In situ deformation measurement of 3D printed scaffold and mechano-regulation in tissue engineering

Abstract

Three-dimensional (3D) mechanical microenvironments, such as 3D strain fields in tissue engineering scaffolds have a crucial impact on the interactions between scaffold architecture, mechanical stimuli, and tissue differentiation. However, the discontinuity induced by the pores poses a challenge to the measurement of the 3D strains of the scaffolds. Herein, we present a tissue engineering scaffold optical coherence elastography (TES-OCE) method to visualize the full-field 3D strain fields of the tissue engineering scaffolds when cells are cultured on them and to explore the relationship between mechanical stimulation and cell differentiation. A semi-continuous digital volume correlation (SC-DVC) method based on a material component identification algorithm was proposed to automatically extract the scaffold architecture information and obtain the 3D strain fields with high accuracy. The non-uniform deformation field of a 3D printed tissue engineering scaffold with various water contents under loading in vitro was measured by the TES-OCE method, based on the tissue shear strain field obtained above, the area of cell differentiation phenotype on tissue engineering scaffolds was accurately predicted.

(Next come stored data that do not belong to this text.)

Definition sum_bytes (m : gmap TaskId string) : Z := map_fold (fun _ p acc => len p + acc) 0 m.

Record registry_ok (s : RegistryState) : Prop := {
  rg_total : total_bytes s = sum_bytes (programs s);
  rg_bytes : total_bytes s <= MAX_DURABLE_PROGRAM_TOTAL_BYTES;
  rg_count : Z.of_nat (size (programs s)) <= MAX_DURABLE_PROGRAMS;
  rg_sizes : map_Forall (fun _ p => 1 <= len p <= MAX_DURABLE_PROGRAM_BYTES) (programs s);
}.

Lemma sum_bytes_insert id p m : m !! id = None -> sum_bytes (<[id := p]> m) = len p + sum_bytes m.
Proof.
  intros H. apply (map_fold_insert_L (fun (_ : TaskId) q acc => len q + acc) 0 id p m); [intros; lia|done].
Qed.

Lemma sum_bytes_delete id p m : m !! id = Some p -> sum_bytes m = len p + sum_bytes (delete id m).
Proof. intros H. rewrite <- (insert_delete_id m id p H) at 1. apply sum_bytes_insert, lookup_delete_eq. Qed.

Lemma sum_bytes_nonneg m : 0 <= sum_bytes m.
Proof.
  induction m as [|i x m Hi IH] using map_ind; [done|]. rewrite sum_bytes_insert by done.
  pose proof (len_nonneg x). lia.
Qed.

Lemma sum_bytes_replace id p m :
  sum_bytes (<[id := p]> m) = sum_bytes m - from_option len 0 (m !! id) + len p.
Proof.
  rewrite <- (insert_delete_eq m). rewrite sum_bytes_insert by apply lookup_delete_eq.
  destruct (m !! id) as [q|] eqn:E; cbn.
  - rewrite (sum_bytes_delete _ _ _ E). lia.
  - rewrite delete_id by done. lia.
Qed.

Lemma register_ok id script s : registry_ok s -> registry_ok (register id script s).2.
Proof.
  intros [Ht Hb Hc Hs]. unfold register.
  destruct (str_is_empty script || _) eqn:E1; [done|].
  destruct (bool_decide _ && _) eqn:E2; [done|].
  unfold next_total_bytes. destruct (_ <=? total_bytes s) eqn:E3; [|done].
  unfold checked_add. destruct (_ <=? u64_max); [|done].
  destruct (MAX_DURABLE_PROGRAM_TOTAL_BYTES <? _) eqn:E4; [done|].
  apply orb_false_iff in E1 as [E0 E1]. split; cbn.
  - rewrite sum_bytes_replace. lia.
  - lia.
  - destruct (programs s !! id) eqn:Ei.
    + rewrite map_size_insert_Some by (rewrite Ei; eauto). done.
    + rewrite map_size_insert_None by done. rewrite bool_decide_true in E2 by done.
      rewrite andb_true_l in E2. unfold MAX_DURABLE_PROGRAMS in *. lia.
  - apply map_Forall_insert_2; [|done].
    assert (len script <> 0) by (destruct script; [done|unfold len; cbn [String.length]; lia]).
    pose proof (len_nonneg script). lia.
Qed.

Lemma unregister_ok id s : registry_ok s -> registry_ok (unregister id s).2.
Proof.
  intros [Ht Hb Hc Hs]. unfold unregister. destruct (programs s !! id) as [q|] eqn:E; [|done].
  pose proof (sum_bytes_delete _ _ _ E). pose proof (len_nonneg q). split; cbn.
  - lia.
  - lia.
  - rewrite map_size_delete_Some by (rewrite E; eauto). lia.
  - by apply map_Forall_delete.
Qed.

Inductive RegistryOp := RgRegister (id : TaskId) (script : string) | RgUnregister (id : TaskId).
Definition registry_op (o : RegistryOp) (s : RegistryState) : RegistryState :=
  match o with
  | RgRegister id script => (register id script s).2
  | RgUnregister id => (unregister id s).2
  end.

Lemma registry_ops_ok ops : registry_ok (foldl (fun s o => registry_op o s) default_state ops).
Proof.
  assert (registry_ok default_state) as H0.
  { split; cbn; [done|done|by rewrite map_size_empty|apply map_Forall_empty]. }
  revert H0. generalize default_state. induction ops as [|o ops IH]; intros s H; [done|].
  apply IH. destruct o; [by apply register_ok|by apply unregister_ok].
Qed.

(** C29. The registry's accounting is exact: after any sequence of registrations and
    removals its byte count is the sum of the lengths of the programs it holds, which
    is within 64 MiB; it holds at most 10000 programs of 1 byte to 1 MiB each; so the
    unchecked subtraction of [unregister] never underflows, and [register] fails
    with [TotalBytesExceeded] exactly when the new total would be over the limit. *)
Theorem registry_accounting ops id script :
  let s := foldl (fun s o => registry_op o s) default_state ops in
  registry_ok s
  /\ 0 <= total_bytes (unregister id s).2
  /\ ((register id script s).1 = Err PrTotalBytesExceeded <->
      1 <= len script <= MAX_DURABLE_PROGRAM_BYTES
      /\ (is_Some (programs s !! id) \/ Z.of_nat (size (programs s)) < MAX_DURABLE_PROGRAMS)
      /\ MAX_DURABLE_PROGRAM_TOTAL_BYTES
           < total_bytes s - from_option len 0 (programs s !! id) + len script).
Proof.
  cbn zeta. pose proof (registry_ops_ok ops) as Hok. set (s := foldl _ _ _) in *.
  split; [done|]. split.
  { rewrite (rg_total _ (unregister_ok id s Hok)). apply sum_bytes_nonneg. }
  assert (from_option len 0 (programs s !! id) <= total_bytes s) as Hle.
  { rewrite (rg_total _ Hok). destruct (programs s !! id) as [q|] eqn:E; cbn; [|apply sum_bytes_nonneg].
    rewrite (sum_bytes_delete _ _ _ E). pose proof (sum_bytes_nonneg (delete id (programs s))). lia. }
  assert (str_is_empty script = true <-> len script = 0) as Hempty.
  { unfold len. destruct script; cbn [str_is_empty String.length]; split; try done; lia. }
  pose proof (len_nonneg script). pose proof (rg_bytes _ Hok).
  assert (0 <= from_option len 0 (programs s !! id)) by (destruct (programs s !! id); cbn; [apply len_nonneg|done]).
  unfold register, next_total_bytes, checked_add, u64_max, MAX_DURABLE_PROGRAM_TOTAL_BYTES, MAX_DURABLE_PROGRAM_BYTES in *.
  destruct (str_is_empty script) eqn:E0; cbn [orb].
  { split; [done|]. intros (? & _). destruct Hempty as [He _]. specialize (He eq_refl). lia. }
  destruct (1048576 <? len script) eqn:E1; [split; [done|lia]|].
  assert (1 <= len script) by (destruct (decide (len script = 0)) as [He|]; [by apply Hempty in He|lia]).
  destruct (bool_decide _ && _) eqn:E2.
  { apply andb_true_iff in E2 as [E2 E3]. apply bool_decide_eq_true in E2. rewrite E2. split; [done|].
    intros (_ & [[]|] & _); [done|lia]. }
  assert (is_Some (programs s !! id) \/ Z.of_nat (size (programs s)) < MAX_DURABLE_PROGRAMS).
  { apply andb_false_iff in E2 as [E2|E2]; [|right; lia]. left. apply bool_decide_eq_false in E2.
    by apply not_eq_None_Some. }
  rewrite (proj2 (Z.leb_le _ _)) by done. rewrite (proj2 (Z.leb_le _ _)) by lia.
  destruct (64 * 1048576 <? _) eqn:E4; cbn [fst].
  - split; [intros _|done]. split; [lia|]. split; [done|lia].
  - split; [done|]. intros (_ & _ & ?). lia.
Qed.

End RegistryThms.

(** ** One batch *)

Section Batch.
Context {SJ : SerdeJson} {ST : SerdeTree SJ} {SH : Sha256} {ENV : DispatchEnv} {ENG : DurableEngine}.
Context (cfg : DispatchConfig) (p : Poller).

Experimental results show that the loads and water absorption of the scaffold significantly affects the 3D tissue shear strain field in the tissue engineering scaffold. Thus, the cell differentiation fate can be modulated by loading culture and scaffold pore structure. The TES-OCE provides a new experimental method to delineate the interrelationship between tissue engineering scaffolds, the mechanical microenvironment, and cell proliferation and differentiation. It may be further developed as an effective tool to guide the design and development of superior tissue engineering scaffolds.